## What the task requires
Please transcribe exactly, and only, the lines of the data below between the line holding "intros Hnd. induction" and the line holding "(** ** A source nothing can be read from *)", inclusive.

Stored data entries
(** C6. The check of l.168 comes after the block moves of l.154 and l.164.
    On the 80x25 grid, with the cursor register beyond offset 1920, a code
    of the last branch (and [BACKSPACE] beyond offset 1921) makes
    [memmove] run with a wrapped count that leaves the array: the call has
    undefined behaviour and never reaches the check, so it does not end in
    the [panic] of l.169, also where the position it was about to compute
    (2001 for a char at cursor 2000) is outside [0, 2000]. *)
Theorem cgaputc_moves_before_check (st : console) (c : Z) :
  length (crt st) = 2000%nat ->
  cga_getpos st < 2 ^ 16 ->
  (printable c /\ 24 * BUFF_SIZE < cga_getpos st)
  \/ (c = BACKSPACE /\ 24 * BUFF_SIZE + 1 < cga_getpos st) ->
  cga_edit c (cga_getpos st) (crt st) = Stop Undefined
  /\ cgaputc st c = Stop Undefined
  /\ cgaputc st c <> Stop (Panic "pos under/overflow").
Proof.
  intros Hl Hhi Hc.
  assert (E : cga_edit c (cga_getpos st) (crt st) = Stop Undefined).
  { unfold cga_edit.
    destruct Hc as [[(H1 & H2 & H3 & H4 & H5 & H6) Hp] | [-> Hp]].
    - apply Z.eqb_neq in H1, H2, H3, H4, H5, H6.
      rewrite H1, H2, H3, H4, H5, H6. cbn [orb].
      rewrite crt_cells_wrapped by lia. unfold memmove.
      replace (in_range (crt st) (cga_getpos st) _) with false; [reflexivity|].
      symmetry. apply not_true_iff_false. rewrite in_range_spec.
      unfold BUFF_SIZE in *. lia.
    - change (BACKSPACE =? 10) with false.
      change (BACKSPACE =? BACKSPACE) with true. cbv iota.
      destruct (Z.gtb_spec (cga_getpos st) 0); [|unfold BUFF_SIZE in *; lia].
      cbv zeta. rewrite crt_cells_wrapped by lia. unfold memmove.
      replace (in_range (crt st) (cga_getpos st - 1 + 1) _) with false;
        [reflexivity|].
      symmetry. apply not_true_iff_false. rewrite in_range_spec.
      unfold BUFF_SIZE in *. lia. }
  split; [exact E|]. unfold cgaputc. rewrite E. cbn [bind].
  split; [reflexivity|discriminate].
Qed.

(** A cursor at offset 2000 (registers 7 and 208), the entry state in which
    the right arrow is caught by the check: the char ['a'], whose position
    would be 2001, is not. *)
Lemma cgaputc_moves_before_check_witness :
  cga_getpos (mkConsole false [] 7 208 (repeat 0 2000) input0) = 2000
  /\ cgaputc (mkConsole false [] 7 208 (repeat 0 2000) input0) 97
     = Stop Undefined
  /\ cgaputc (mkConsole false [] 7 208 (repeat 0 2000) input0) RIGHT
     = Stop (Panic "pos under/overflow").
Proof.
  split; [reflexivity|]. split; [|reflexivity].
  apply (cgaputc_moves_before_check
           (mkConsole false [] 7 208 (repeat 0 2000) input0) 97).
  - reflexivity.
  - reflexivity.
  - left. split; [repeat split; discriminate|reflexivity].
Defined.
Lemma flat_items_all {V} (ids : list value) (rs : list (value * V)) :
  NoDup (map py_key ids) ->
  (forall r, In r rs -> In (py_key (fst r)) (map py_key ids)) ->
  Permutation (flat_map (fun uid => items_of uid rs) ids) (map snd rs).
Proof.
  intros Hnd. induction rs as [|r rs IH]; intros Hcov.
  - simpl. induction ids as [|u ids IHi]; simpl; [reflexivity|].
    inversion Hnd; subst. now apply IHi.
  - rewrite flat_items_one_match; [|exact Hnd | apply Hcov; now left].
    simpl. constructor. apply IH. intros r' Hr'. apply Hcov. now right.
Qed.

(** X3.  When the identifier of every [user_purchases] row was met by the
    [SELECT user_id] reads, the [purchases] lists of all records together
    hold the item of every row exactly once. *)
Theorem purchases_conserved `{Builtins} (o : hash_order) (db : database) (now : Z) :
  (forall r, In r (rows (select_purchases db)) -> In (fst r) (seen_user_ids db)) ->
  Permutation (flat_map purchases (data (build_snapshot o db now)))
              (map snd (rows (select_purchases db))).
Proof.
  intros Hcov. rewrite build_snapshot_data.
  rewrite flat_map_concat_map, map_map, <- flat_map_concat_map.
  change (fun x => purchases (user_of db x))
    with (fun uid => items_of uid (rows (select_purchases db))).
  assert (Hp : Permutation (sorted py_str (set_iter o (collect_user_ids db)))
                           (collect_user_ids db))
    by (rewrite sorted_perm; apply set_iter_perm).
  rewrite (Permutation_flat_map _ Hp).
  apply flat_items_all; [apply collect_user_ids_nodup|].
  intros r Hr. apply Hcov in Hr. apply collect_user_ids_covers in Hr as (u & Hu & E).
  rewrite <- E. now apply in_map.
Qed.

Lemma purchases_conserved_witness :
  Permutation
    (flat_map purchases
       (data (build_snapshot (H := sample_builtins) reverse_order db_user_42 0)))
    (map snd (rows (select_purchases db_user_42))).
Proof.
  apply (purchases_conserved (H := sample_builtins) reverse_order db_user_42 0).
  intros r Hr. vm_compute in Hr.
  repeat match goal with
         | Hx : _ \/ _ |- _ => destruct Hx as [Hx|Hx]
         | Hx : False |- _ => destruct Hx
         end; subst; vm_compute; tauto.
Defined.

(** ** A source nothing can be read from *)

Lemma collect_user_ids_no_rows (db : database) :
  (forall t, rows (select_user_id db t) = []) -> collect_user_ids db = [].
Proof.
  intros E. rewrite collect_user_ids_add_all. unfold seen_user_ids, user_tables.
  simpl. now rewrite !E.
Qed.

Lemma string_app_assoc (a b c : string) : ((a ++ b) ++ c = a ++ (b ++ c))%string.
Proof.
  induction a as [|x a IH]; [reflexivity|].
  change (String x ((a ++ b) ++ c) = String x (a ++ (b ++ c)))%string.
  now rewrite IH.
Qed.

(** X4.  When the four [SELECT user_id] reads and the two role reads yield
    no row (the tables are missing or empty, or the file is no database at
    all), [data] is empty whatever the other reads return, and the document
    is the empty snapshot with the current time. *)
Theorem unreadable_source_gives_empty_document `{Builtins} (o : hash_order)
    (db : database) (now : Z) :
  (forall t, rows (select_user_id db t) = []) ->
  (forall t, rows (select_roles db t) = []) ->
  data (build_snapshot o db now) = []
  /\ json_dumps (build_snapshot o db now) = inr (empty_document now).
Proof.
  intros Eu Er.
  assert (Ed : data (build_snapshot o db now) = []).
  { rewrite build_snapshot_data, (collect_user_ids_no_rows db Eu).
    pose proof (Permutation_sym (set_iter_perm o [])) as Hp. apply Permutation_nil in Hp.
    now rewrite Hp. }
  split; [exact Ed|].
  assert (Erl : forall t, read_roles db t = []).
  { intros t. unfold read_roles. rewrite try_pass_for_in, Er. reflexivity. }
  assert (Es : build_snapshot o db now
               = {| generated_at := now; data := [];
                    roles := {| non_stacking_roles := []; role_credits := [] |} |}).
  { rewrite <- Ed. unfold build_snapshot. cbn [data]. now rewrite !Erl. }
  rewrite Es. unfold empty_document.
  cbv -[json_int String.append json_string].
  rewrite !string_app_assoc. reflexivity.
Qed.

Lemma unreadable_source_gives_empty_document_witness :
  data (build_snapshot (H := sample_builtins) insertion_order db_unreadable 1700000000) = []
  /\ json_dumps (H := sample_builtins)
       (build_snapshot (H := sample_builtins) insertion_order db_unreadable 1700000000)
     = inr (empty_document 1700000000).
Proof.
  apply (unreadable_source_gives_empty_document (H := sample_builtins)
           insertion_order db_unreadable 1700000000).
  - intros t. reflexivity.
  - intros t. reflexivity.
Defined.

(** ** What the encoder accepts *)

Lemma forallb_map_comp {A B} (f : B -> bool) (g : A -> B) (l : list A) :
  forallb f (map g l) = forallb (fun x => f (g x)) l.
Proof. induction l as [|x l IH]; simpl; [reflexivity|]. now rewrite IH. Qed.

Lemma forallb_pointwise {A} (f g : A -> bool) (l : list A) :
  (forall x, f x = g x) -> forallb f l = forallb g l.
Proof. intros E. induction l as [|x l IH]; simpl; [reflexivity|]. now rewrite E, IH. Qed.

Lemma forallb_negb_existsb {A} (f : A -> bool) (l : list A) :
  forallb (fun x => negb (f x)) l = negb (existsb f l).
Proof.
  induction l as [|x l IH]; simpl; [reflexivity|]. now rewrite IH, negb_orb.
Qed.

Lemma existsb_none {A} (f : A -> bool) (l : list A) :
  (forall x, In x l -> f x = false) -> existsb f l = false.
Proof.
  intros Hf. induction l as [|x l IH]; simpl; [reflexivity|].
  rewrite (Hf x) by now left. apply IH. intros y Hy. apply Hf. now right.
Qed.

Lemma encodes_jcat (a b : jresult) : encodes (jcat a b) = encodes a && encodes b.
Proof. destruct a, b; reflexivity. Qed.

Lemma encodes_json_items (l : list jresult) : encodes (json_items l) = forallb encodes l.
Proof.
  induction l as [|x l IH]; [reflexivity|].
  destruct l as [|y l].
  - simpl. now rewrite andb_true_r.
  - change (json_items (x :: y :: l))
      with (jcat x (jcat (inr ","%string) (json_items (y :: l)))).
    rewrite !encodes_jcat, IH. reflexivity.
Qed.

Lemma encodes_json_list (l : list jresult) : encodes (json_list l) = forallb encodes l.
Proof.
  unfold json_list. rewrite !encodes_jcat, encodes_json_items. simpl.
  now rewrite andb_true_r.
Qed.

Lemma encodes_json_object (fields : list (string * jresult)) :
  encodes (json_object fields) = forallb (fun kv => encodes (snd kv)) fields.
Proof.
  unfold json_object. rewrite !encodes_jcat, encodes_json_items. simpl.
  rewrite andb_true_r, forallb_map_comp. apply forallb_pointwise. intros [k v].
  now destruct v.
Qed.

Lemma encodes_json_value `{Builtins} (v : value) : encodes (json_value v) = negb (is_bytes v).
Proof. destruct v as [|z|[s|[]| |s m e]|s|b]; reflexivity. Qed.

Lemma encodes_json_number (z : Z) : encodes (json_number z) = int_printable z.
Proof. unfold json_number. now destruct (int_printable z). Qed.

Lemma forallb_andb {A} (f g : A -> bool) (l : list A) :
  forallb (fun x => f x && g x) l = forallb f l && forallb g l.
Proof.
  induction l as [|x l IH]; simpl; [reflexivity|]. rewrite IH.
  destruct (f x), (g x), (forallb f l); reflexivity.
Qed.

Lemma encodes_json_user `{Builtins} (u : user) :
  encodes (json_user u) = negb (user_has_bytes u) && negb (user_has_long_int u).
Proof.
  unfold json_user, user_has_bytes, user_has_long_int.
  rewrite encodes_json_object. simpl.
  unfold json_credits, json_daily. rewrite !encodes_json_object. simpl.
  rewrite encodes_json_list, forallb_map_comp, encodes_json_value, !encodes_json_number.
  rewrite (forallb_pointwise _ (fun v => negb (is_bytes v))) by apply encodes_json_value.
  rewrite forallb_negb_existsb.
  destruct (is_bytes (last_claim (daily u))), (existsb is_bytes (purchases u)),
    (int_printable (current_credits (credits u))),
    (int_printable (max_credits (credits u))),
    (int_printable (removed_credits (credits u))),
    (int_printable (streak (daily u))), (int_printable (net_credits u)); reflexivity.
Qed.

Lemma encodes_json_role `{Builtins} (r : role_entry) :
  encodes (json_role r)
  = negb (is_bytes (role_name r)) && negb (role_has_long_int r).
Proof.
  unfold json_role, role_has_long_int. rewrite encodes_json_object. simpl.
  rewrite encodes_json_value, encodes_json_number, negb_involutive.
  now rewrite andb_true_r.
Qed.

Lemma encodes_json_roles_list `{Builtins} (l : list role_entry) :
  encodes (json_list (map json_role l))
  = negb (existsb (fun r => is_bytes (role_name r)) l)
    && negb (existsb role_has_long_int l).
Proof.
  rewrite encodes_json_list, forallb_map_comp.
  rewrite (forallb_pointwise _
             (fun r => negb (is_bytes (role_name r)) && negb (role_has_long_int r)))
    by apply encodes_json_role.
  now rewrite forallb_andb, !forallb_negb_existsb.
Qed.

## Answer section
  intros Hnd. induction rs as [|r rs IH]; intros Hcov.
  - simpl. induction ids as [|u ids IHi]; simpl; [reflexivity|].
    inversion Hnd; subst. now apply IHi.
  - rewrite flat_items_one_match; [|exact Hnd | apply Hcov; now left].
    simpl. constructor. apply IH. intros r' Hr'. apply Hcov. now right.
Qed.

(** X3.  When the identifier of every [user_purchases] row was met by the
    [SELECT user_id] reads, the [purchases] lists of all records together
    hold the item of every row exactly once. *)
Theorem purchases_conserved `{Builtins} (o : hash_order) (db : database) (now : Z) :
  (forall r, In r (rows (select_purchases db)) -> In (fst r) (seen_user_ids db)) ->
  Permutation (flat_map purchases (data (build_snapshot o db now)))
              (map snd (rows (select_purchases db))).
Proof.
  intros Hcov. rewrite build_snapshot_data.
  rewrite flat_map_concat_map, map_map, <- flat_map_concat_map.
  change (fun x => purchases (user_of db x))
    with (fun uid => items_of uid (rows (select_purchases db))).
  assert (Hp : Permutation (sorted py_str (set_iter o (collect_user_ids db)))
                           (collect_user_ids db))
    by (rewrite sorted_perm; apply set_iter_perm).
  rewrite (Permutation_flat_map _ Hp).
  apply flat_items_all; [apply collect_user_ids_nodup|].
  intros r Hr. apply Hcov in Hr. apply collect_user_ids_covers in Hr as (u & Hu & E).
  rewrite <- E. now apply in_map.
Qed.

Lemma purchases_conserved_witness :
  Permutation
    (flat_map purchases
       (data (build_snapshot (H := sample_builtins) reverse_order db_user_42 0)))
    (map snd (rows (select_purchases db_user_42))).
Proof.
  apply (purchases_conserved (H := sample_builtins) reverse_order db_user_42 0).
  intros r Hr. vm_compute in Hr.
  repeat match goal with
         | Hx : _ \/ _ |- _ => destruct Hx as [Hx|Hx]
         | Hx : False |- _ => destruct Hx
         end; subst; vm_compute; tauto.
Defined.

(** ** A source nothing can be read from *)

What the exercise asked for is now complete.